I believe the emerging church has an intrinsic sense of humor. While the five authors have a system to which they adhere, they are not so arrogant as to say, at this point, that their system is the last word. In some of the writing there is a healthy cynicism, a mark of many young adults.

Creativity appears to be a watchword. Karen Ward’s essay especially evokes references to creative expression. Dan Kimball’s book, The Emerging Church, references very creative worship. There are references in these writings to very traditional worship elements; candles, incense, darkness, art work, varieties of music and icons. A sterile environment does not appear to be a hallmark of the emerging church.

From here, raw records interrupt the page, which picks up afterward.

Lemma inv_log base s k t c : inv base s → s_trees s !! k = Some t → x_phase t = Running → (∀ n, n ∈ x_holders t → idle s n) → length (x_holders t) = 1%nat →
  preserves base s (set_tree k (set_phase (Logging c ((if c then TransactionIdCommitTree else TransactionIdAbortTree) (u32 (x_top t)) (u32 <$> live_subs t))) t) s).
Proof.
  intros Hi Hk Hph Hid Hlen. pose proof (list_elem_of_lookup_2 _ _ _ Hk) as Htin.
  destruct (window_normal base _ (top_window base s Hi t Htin)) as (_ & _ & Hv).
  apply inv_phase; [done|done|unfold ended; by rewrite Hph|done|by left| |].
  - destruct (x_holders t) as [|n [|]] eqn:Hh; [done| |done]. exists n. cbn. done.
  - unfold phase_ok. cbn [x_phase set_phase]. change (x_live (set_phase _ t)) with (x_live t). destruct c; cbn [final].
    + split.
      * destruct (commit_tree_writes (u32 (x_top t)) (u32 <$> live_subs t) Hv) as (early & Hperm & ->). apply Forall_app. split; [|constructor].
        -- apply list.Forall_forall. intros w (y & -> & Hy)%list_elem_of_fmap. split; [|done]. cbn. right. by rewrite <- Hperm.
        -- split; [by left|done].
        -- apply list.Forall_forall. intros w (y & -> & Hy)%list_elem_of_fmap. split; [|done]. cbn. by right.
      * intros f Hf. rewrite commit_tree_status by done. rewrite bool_decide_eq_true_2; [done|]. by apply (list_elem_of_fmap_2 u32) in Hf.
    + rewrite abort_tree_writes by done. split.
      * apply list.Forall_forall. intros w (y & -> & Hy)%list_elem_of_fmap. by split.
      * intros f Hf. rewrite run_mark by done. rewrite bool_decide_eq_true_2; [done|]. by apply (list_elem_of_fmap_2 u32) in Hf.
Qed.

Lemma sorted_nodup (l : list Z) : StronglySorted Z.lt l → NoDup l.
Proof.
  induction 1 as [|x l _ IH Hx]; [constructor|]. constructor; [|done]. intros Hin. rewrite list.Forall_forall in Hx. specialize (Hx x Hin). lia.
Qed.

Lemma dead_not_live t u : StronglySorted Z.lt (x_all t) → u ∈ x_subs t → sub_live u = false → sub_id u ∉ x_live t.
Proof.
  intros Hs Hu Hd. apply sorted_nodup in Hs. unfold x_all in Hs. apply list.NoDup_cons in Hs as [Htop Hnd]. unfold x_live. rewrite elem_of_cons. intros [He|Hin].
  - apply Htop. rewrite <- He. by apply list_elem_of_fmap_2.
  - unfold live_subs in Hin. apply list_elem_of_fmap in Hin as (u' & He & [Hl Hu']%list_elem_of_filter).
    apply list_elem_of_lookup in Hu as [i Hi], Hu' as [j Hj].
    assert (i = j) as -> by (eapply (NoDup_lookup _ i j (sub_id u) Hnd); rewrite list_lookup_fmap, ?Hi, ?Hj; cbn; congruence). congruence.
Qed.

(** The writes that are left after the first. *)
Lemma writes_next sh fs w ws st : writes_ok sh fs (w :: ws) st →
  writes_ok (set_pg_xact (TransactionIdSetStatusBit w.1 w.2 (pg_xact sh)) sh) fs ws st ∧ w.1 ∈ u32 <$> fs ∧ 0 ≤ w.2 < 4.
Proof. intros [Hw Hf]. apply list.Forall_cons in Hw as [[Hin Hr] Hw]. split; [|done]. split; [done|]. exact Hf. Qed.

Lemma inv_write base s k t w ph' : inv base s → s_trees s !! k = Some t → ended (set_phase ph' t) = false → ended t = false →
  x_phase t ≠ Running → shape_ok (set_phase ph' t) → w.1 ∈ u32 <$> x_live t → 0 ≤ w.2 < 4 →
  phase_ok (set_pg_xact (TransactionIdSetStatusBit w.1 w.2 (pg_xact (s_shm s))) (s_shm s)) (latestCompletedXid (s_pa s)) (set_phase ph' t) →
  preserves base s (set_tree k (set_phase ph' t) (set_shm (set_pg_xact (TransactionIdSetStatusBit w.1 w.2 (pg_xact (s_shm s))) (s_shm s)) s)).
Proof.
  intros Hi Hk He He' Hph Hs (g & Hg & Hgl)%list_elem_of_fmap Hr Hp. pose proof (list_elem_of_lookup_2 _ _ _ Hk) as Htin. rewrite Hg in Hp |- *.
  pose proof (x_live_all t g Hgl) as Hga. destruct (co_window _ _ (iv_core _ _ Hi) t g Htin Hga) as [Hgw Hglim].
  set (sh' := set_pg_xact _ _) in *.
  assert (∀ f, status sh' f = if u32 f =? u32 g then w.2 else status (s_shm s) f) as Hst by (intros f; unfold status, sh'; cbn; by rewrite get_set_status).
  assert (∀ f, u32 f ≠ u32 g → status sh' f = status (s_shm s) f) as Hne by (intros f Hf; rewrite Hst; by rewrite (proj2 (Z.eqb_neq _ _) Hf)).
  pose proof (co_trees _ _ (iv_core _ _ Hi) t Htin) as [K1 K2 K3 K4 K5 K6 K7 K8].
  eapply inv_local; [done|done| |apply (iv_core _ _ Hi)|done|done|by apply set_phase_calm| | |].
  - apply (shared_status base (s_shm s) _ [u32 g]); [apply (iv_core _ _ Hi)| |].
    + intros x Hx. rewrite get_set_status by done. rewrite (proj2 (Z.eqb_neq _ _)); [done|]. intros ->. apply Hx. by left.
    + intros x ->%list_elem_of_singleton. exists g. split; [done|]. destruct Hgw. pose proof (proj2 (limit_window base s Hi)). lia.
  - split; [done|done|done|done| |done|done|done]. intros u Hu Hd. rewrite Hne; [by apply K5|]. intros Heq.
    apply (dead_not_live t u K1 Hu Hd). replace (sub_id u) with g; [done|]. symmetry. apply (window_inj base); [|done|done].
    apply (member_window base s Hi t); [done|]. right. by apply list_elem_of_fmap_2.
  - intros j u f Hj Hu Hf. split; [|done]. apply Hne. intros Heq. apply Hj.
    destruct (same_tree base s Hi u t f g) as [-> _]; [by eapply list_elem_of_lookup_2|done..|]. by eapply (place_unique base s Hi).
  - intros p Hpp. split; [split; [done|]|eapply not_pending; [done|done|by right|done]]. apply Hne. intros Heq.
    destruct (co_pending _ _ (iv_core _ _ Hi) p Hpp) as [P1 _ _ _]. apply (window_inj base) in Heq; [|done|done]. unfold limit in Hglim. rewrite Hpp in Hglim. lia.
Qed.

(** ** Recording a parent *)

Lemma set_parent_lookup x p st y : SubTransGetParent (SubTransSetParent x p st) y =
  if negb (TransactionIdIsNormal y) then InvalidTransactionId else if y =? x then p else SubTransGetParent st y.
Proof.
  unfold SubTransGetParent. destruct (negb (TransactionIdIsNormal y)); [done|]. unfold SubTransSetParent.
  destruct (Z.eqb_spec (default InvalidTransactionId (st !! x)) p) as [He|Hne].
  - destruct (Z.eqb_spec y x) as [->|]; [done|done].
  - destruct (Z.eqb_spec y x) as [->|Hyx]; [by rewrite lookup_insert_eq|by rewrite lookup_insert_ne by done].
Qed.

Lemma set_parent_unused base v st x p : limits_ok base v → unused_no_parent v st → base ≤ x < nextXid v → unused_no_parent v (SubTransSetParent (u32 x) p st).
Proof.
  intros Hl Hu Hx H1 H2 y Hy Hp. unfold SubTransSetParent. destruct (_ =? p); [by apply Hu|]. rewrite lookup_insert_ne; [by apply Hu|]. intros He.
  pose proof (lim_window _ _ Hl). unfold XidFromFullTransactionId in *. apply (older_not_ahead x (nextXid v)); [lia|]. rewrite He. split; [lia|].
  change SUBTRANS_XACTS_PER_PAGE with 2048 in *. Z.to_euclidean_division_equations. lia.
Qed.

Lemma sub_by_id t u u' : StronglySorted Z.lt (x_all t) → u ∈ x_subs t → u' ∈ x_subs t → sub_id u = sub_id u' → u = u'.
Proof.
  intros Hs Hu Hu' He. apply sorted_nodup in Hs. apply list.NoDup_cons in Hs as [_ Hnd]. apply list_elem_of_lookup in Hu as [i Hi], Hu' as [j Hj].
  assert (i = j) as -> by (eapply (NoDup_lookup _ i j (sub_id u) Hnd); rewrite list_lookup_fmap, ?Hi, ?Hj; cbn; congruence). congruence.
Qed.

Section map_subs.
Context (g : sub → sub) (Hg : ∀ u, sub_id (g u) = sub_id u ∧ sub_parent (g u) = sub_parent u) (t : xtree).

Lemma map_subs_ids : sub_id <$> x_subs (map_subs g t) = sub_id <$> x_subs t.
Proof. cbn. rewrite <- list_fmap_compose. apply list_fmap_ext. intros _ u _. apply Hg. Qed.

Lemma map_subs_all : x_all (map_subs g t) = x_all t.
Proof. unfold x_all. by rewrite map_subs_ids. Qed.

Lemma map_subs_live : (∀ u, sub_live (g u) = true → sub_live u = true) → live_subs (map_subs g t) ⊆ live_subs t.
Proof.
  intros Hl f Hf. unfold live_subs in *. apply list_elem_of_fmap in Hf as (u & -> & [Hlu Hu]%list_elem_of_filter). cbn in Hu.
  apply list_elem_of_fmap in Hu as (u' & -> & Hu'). rewrite (proj1 (Hg u')). apply list_elem_of_fmap_2, list_elem_of_filter. split; [by apply Hl|done].
Qed.

Lemma map_subs_parents : (∀ i u, x_subs t !! i = Some u → sub_parent u = x_top t ∨
    ∃ j u', (j < i)%nat ∧ x_subs t !! j = Some u' ∧ sub_linked u' = true ∧ sub_id u' = sub_parent u) →
  (∀ u, sub_linked u = true → sub_linked (g u) = true) →
  ∀ i u, x_subs (map_subs g t) !! i = Some u → sub_parent u = x_top t ∨
    ∃ j u', (j < i)%nat ∧ x_subs (map_subs g t) !! j = Some u' ∧ sub_linked u' = true ∧ sub_id u' = sub_parent u.
Proof.
  intros Hp Hl i u. cbn. rewrite list_lookup_fmap. destruct (x_subs t !! i) as [u0|] eqn:Hu; [|done]. intros [= <-]. rewrite (proj2 (Hg u0)).
  destruct (Hp i u0 Hu) as [?|(j & u' & Hj & Hu' & Hk & He)]; [by left|right]. exists j, (g u'). rewrite list_lookup_fmap, Hu', (proj1 (Hg u')).
  split_and!; [done|done|by apply Hl|done].
Qed.
End map_subs.

Lemma link_live f t : live_subs (link_sub f t) = live_subs t.
Proof.
  unfold live_subs, link_sub. cbn [x_subs map_subs]. induction (x_subs t) as [|u l IH]; [done|]. rewrite fmap_cons, !filter_cons. destruct (sub_id u =? f); cbn [sub_live].
  - destruct (decide _); [rewrite !fmap_cons; f_equal|]; exact IH.
  - destruct (decide _); [rewrite !fmap_cons; f_equal|]; exact IH.
Qed.

Lemma inv_link base s n k t u : inv base s → working s k n t → u ∈ x_subs t →
  preserves base s (set_tree k (link_sub (sub_id u) t)
    (set_shm (set_pg_subtrans (SubTransSetParent (u32 (sub_id u)) (u32 (sub_parent u)) (pg_subtrans (s_shm s))) (s_shm s)) s)).
Proof.
  intros Hi (Hk & Hph & Hpr & Hh & Hid) Hu. pose proof (list_elem_of_lookup_2 _ _ _ Hk) as Htin.
  assert (sub_id u ∈ x_all t) as Hua by (right; by apply list_elem_of_fmap_2).
  destruct (co_window _ _ (iv_core _ _ Hi) t _ Htin Hua) as [Huw Hulim]. pose proof (proj2 (limit_window base s Hi)) as Hnext.
  set (g := λ u', if sub_id u' =? sub_id u then mkSub (sub_id u') (sub_parent u') true (sub_live u') else u').
  assert (∀ u', sub_id (g u') = sub_id u' ∧ sub_parent (g u') = sub_parent u') as Hg by (intros u'; unfold g; by destruct (_ =? _)).
  assert (x_all (link_sub (sub_id u) t) = x_all t) as Hall by exact (map_subs_all g Hg t). set (sh' := set_pg_subtrans _ _).
  assert (∀ f, in_window base f → f ≠ sub_id u → parent_of sh' f = parent_of (s_shm s) f) as Hpo.
  { intros f Hf Hne. unfold parent_of, sh'. cbn. rewrite set_parent_lookup. unfold SubTransGetParent. destruct (negb _); [done|].
    rewrite (proj2 (Z.eqb_neq _ _)); [done|]. intros He. by apply Hne, (window_inj base). }
  assert (parent_of sh' (sub_id u) = u32 (sub_parent u)) as Hpu.
  { unfold parent_of, sh'. cbn. rewrite set_parent_lookup, Z.eqb_refl. by rewrite (proj1 (proj2 (window_normal base _ Huw))). }
  pose proof (co_trees _ _ (iv_core _ _ Hi) t Htin) as [K1 K2 K3 K4 K5 K6 K7 K8].
  eapply inv_local; [done|done|by destruct (co_shared _ _ (iv_core _ _ Hi))| |done|done| | | |].
  - change (TransamVariables sh') with (TransamVariables (s_shm s)). apply (set_parent_unused base); [apply (co_shared _ _ (iv_core _ _ Hi))|apply (iv_core _ _ Hi)|]. destruct Huw. lia.
  - split; [|done]. split; [done|done|by rewrite Hall|rewrite link_live; by left|unfold ended; by rewrite Hph|by left].
  - split; cbn [x_top link_sub map_subs]; [by rewrite Hall| | | | |done| |].
    + apply (map_subs_parents g Hg t K2). intros u' Hl. unfold g. by destruct (_ =? _).
    + rewrite Hpo; [done|by apply (top_window base s Hi)|]. intros He. apply sorted_nodup, list.NoDup_cons in K1 as [K1 _]. apply K1. rewrite He. by apply list_elem_of_fmap_2.
    + intros u' (u0 & -> & Hu0)%list_elem_of_fmap. destruct (Z.eqb_spec (sub_id u0) (sub_id u)) as [He|Hne]; cbn.
      * intros _. rewrite He, Hpu. by rewrite (sub_by_id t u u0 K1 Hu Hu0 (eq_sym He)).
      * intros Hl. rewrite Hpo; [by apply K4| |done]. apply (member_window base s Hi t); [done|]. right. by apply list_elem_of_fmap_2.
    + intros u' (u0 & -> & Hu0)%list_elem_of_fmap. destruct (sub_id u0 =? sub_id u); cbn; intros Hd; by apply K5.
    + intros m Hm. destruct (K7 m Hm) as (v & Hv & S1 & S2 & S3 & S4). exists v. split; [done|]. split_and!; [done|done| |].
      * intros y Hy. apply S3 in Hy. by rewrite <- (map_subs_ids g Hg t) in Hy.
      * rewrite link_live. done.
    + unfold phase_ok in *. cbn. rewrite Hph in *. unfold x_live. rewrite link_live. exact K8.
  - intros j w f Hj Hw Hf. split; [done|]. apply Hpo; [apply (member_window base s Hi w); [by eapply list_elem_of_lookup_2|done]|].
    intros ->. apply Hj. by eapply (co_disjoint _ _ (iv_core _ _ Hi)).
  - intros p Hpp. split; [split; [|done]|].
    + apply Hpo; [apply (co_pending _ _ (iv_core _ _ Hi) p Hpp)|]. intros He. unfold limit in Hulim. rewrite Hpp in Hulim. lia.
    + eapply not_pending; [done|done| |done]. left. rewrite Hh. by intros m ->%list_elem_of_singleton.
Qed.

Relationships are key, first between God and man and then between persons, believers and unbelievers. These leaders would rather people come into their churches with all their doubts and unbelief, seeking answers to their questions than to wait for these same people to go through a church confirmation/assimilation class and risk never seeing them again.

Theology is important. It’s not expendable. Christian theology is not something they are willing to compromise in a generically “spiritual” world.

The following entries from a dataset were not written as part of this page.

Lemma inv_step base s s' : inv base s → xactCompletionCount (s_pa s) + 1 < 2 ^ 64 → step s s' → preserves base s s'.
Proof.
  intros Hi Hbig Hstep. destruct (co_wf _ _ (iv_core _ _ Hi)) as (ps & Ht & Hall). destruct Hstep.
  - by eapply inv_join.
  - by eapply inv_leave.
  - by eapply inv_vacuum.
  - eapply inv_assign; [done|done|done|]. exists (shows p). split; [by apply view_member|done].
  - destruct H0 as (Hk & Hph & Hpr & Hh & Hid). eapply inv_assign; [done|done|done|]. by exists t.
  - by eapply inv_assign_fails.
  - by eapply inv_store_top.
  - by eapply inv_store_sub.
  - by eapply inv_link.
  - by eapply inv_abort_subs.
  - by eapply inv_remove_subs.
  - by eapply inv_log.
  - subst ph. by apply inv_write_step.
  - by eapply inv_end.
  - by eapply inv_end_noxid.
  - by eapply inv_prepare.
  - by eapply inv_clear.
  - by eapply inv_finish_prepared.
  - destruct (member_pos _ _ Ht n) as (i & p & Hpos & _); [done|]. apply inv_set_readers; [done|]. intros r Hr. apply elem_of_app in Hr as [Hr|Hr].
    + by apply (iv_readers _ _ Hi).
    + apply list_elem_of_singleton in Hr as ->. by eapply start_ok.
  - destruct (pos_at _ _ (r_pos r) Ht) as (n & p & Hpos); [done|]. destruct (iv_readers _ _ Hi r) as (X & m & Hr); [by eapply list_elem_of_lookup_2|].
    rewrite (scan_xid_run _ _ Ht n _ p Hpos) in H2. injection H2 as Hseen. eapply readers_insert; [done|done|]. by eapply scan_xid_ok.
  - destruct (iv_readers _ _ Hi r) as (X & m & Hr); [by eapply list_elem_of_lookup_2|]. destruct (rk_more _ _ _ _ _ _ Hr H0) as (n0 & t0 & Hn0 & _).
    destruct (pos_at _ _ (r_pos r) Ht) as (n & p & Hpos); [by eapply lookup_lt_Some|].
    rewrite (scan_subxids_run _ _ Ht n _ p Hpos) in H1. injection H1 as <-. eapply readers_insert; [done|done|]. exists X, m. by eapply scan_subxids_ok.
  - by eapply inv_scan_finish.
  - subst n. by eapply inv_reuse.
  - by eapply inv_release.
  - by eapply inv_reset_xmin.
Qed.
(* ===== verification/SnapshotIso.v ===== *)
(** * Snapshot isolation

    What the readers of a running system find out: [XidInMVCCSnapshot] with
    [pg_subtrans] and the commit log for the visibility of rows, and
    [TransactionIdIsInProgress].  The theorems say what the answers mean in terms
    of the history of [SnapshotSys]. *)
From stdpp Require Import base tactics list gmap strings numbers sorting.
From Stdlib Require Import ZArith Lia Bool.
From S2P Require Import Prelude Visibility Clog XidGen ProcArray SnapshotSys SnapshotInv SnapshotScan.

(** ** The functions a backend reads with *)

(** Its commit log and [pg_subtrans] are those of shared memory, its
    [TransactionXmin] is that of the last step; [fuel] bounds the walks through
    [pg_subtrans]. *)
Definition env_of (s : sys) (n fuel : nat) (cache : fetch_cache) (current : Z → bool) (multi : Z → Z) (combo : list (Z * Z)) : xact_env :=
  mkXactEnv current (λ _, false)
    (λ x, match Clog.TransactionIdDidCommit fuel (pg_xact (s_shm s)) (pg_subtrans (s_shm s)) (TransactionXmin (s_xmins s n)) cache x with
          | Some (_, b) => b
          | None => false
          end)
    (λ x, match ProcArray.SubTransGetTopmostTransaction fuel (pg_subtrans (s_shm s)) (TransactionXmin (s_xmins s n)) x with
          | Some (Ok y) => y
          | _ => InvalidTransactionId
          end)
    multi combo.

(** ** Walks through [pg_subtrans] *)

Lemma increasing_lookup (l : list Z) i j x y : StronglySorted Z.lt l → (i < j)%nat → l !! i = Some x → l !! j = Some y → x < y.
Proof.
  intros Hs. revert i j. induction Hs as [|z l _ IH Hz]; intros i j Hij Hx Hy; [done|]. destruct j as [|j]; [lia|]. cbn in Hy. destruct i as [|i]; cbn in Hx.
  - injection Hx as <-. rewrite list.Forall_forall in Hz. by apply Hz, (list_elem_of_lookup_2 _ j).
  - apply (IH i j); [lia|done|done].
Qed.

Lemma sub_index t (i : nat) u : x_subs t !! i = Some u → x_all t !! S i = Some (sub_id u).
Proof. intros Hu. change ((sub_id <$> x_subs t) !! i = Some (sub_id u)). by rewrite list_lookup_fmap, Hu. Qed.

Section tree.
Context (base : Z) (s : sys) (Hi : inv base s) (t : xtree) (Htt : t ∈ s_trees s).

Leadership is another hallmark. I believe what makes these churches and pastors “successful” (and I use the term advisedly) is that these five people really are leaders with core convictions, commitments, passion, and energy. People are attracted to this kind of leadership because it stands for something, it’s bold and it inspires response.

It is these kinds of qualities that attract the young adult audience. They are tired of a pantywaist church that seems to be more interested in its own survival than in making a bold witness to the love of Christ. They like a church that moves, that has energy, that serves, that builds community and loves and supports people. They love Christ and they understand that Jesus is their salvation. They want to respond and in these churches they are empowered to respond; be it in worship, study, service or fellowship.

This isn’t the last word on the emerging church. It’s really only the beginning. There will be struggles, arguments, refinements, changes, disagreements, agreements, discussion, study, prayers and prayers and more prayers as this movement emerges into the post modern age. It’s exciting. Now the question is, how do we engage with it?

To paraphrase Paul Harvey, I cant wait for “the rest of the story.”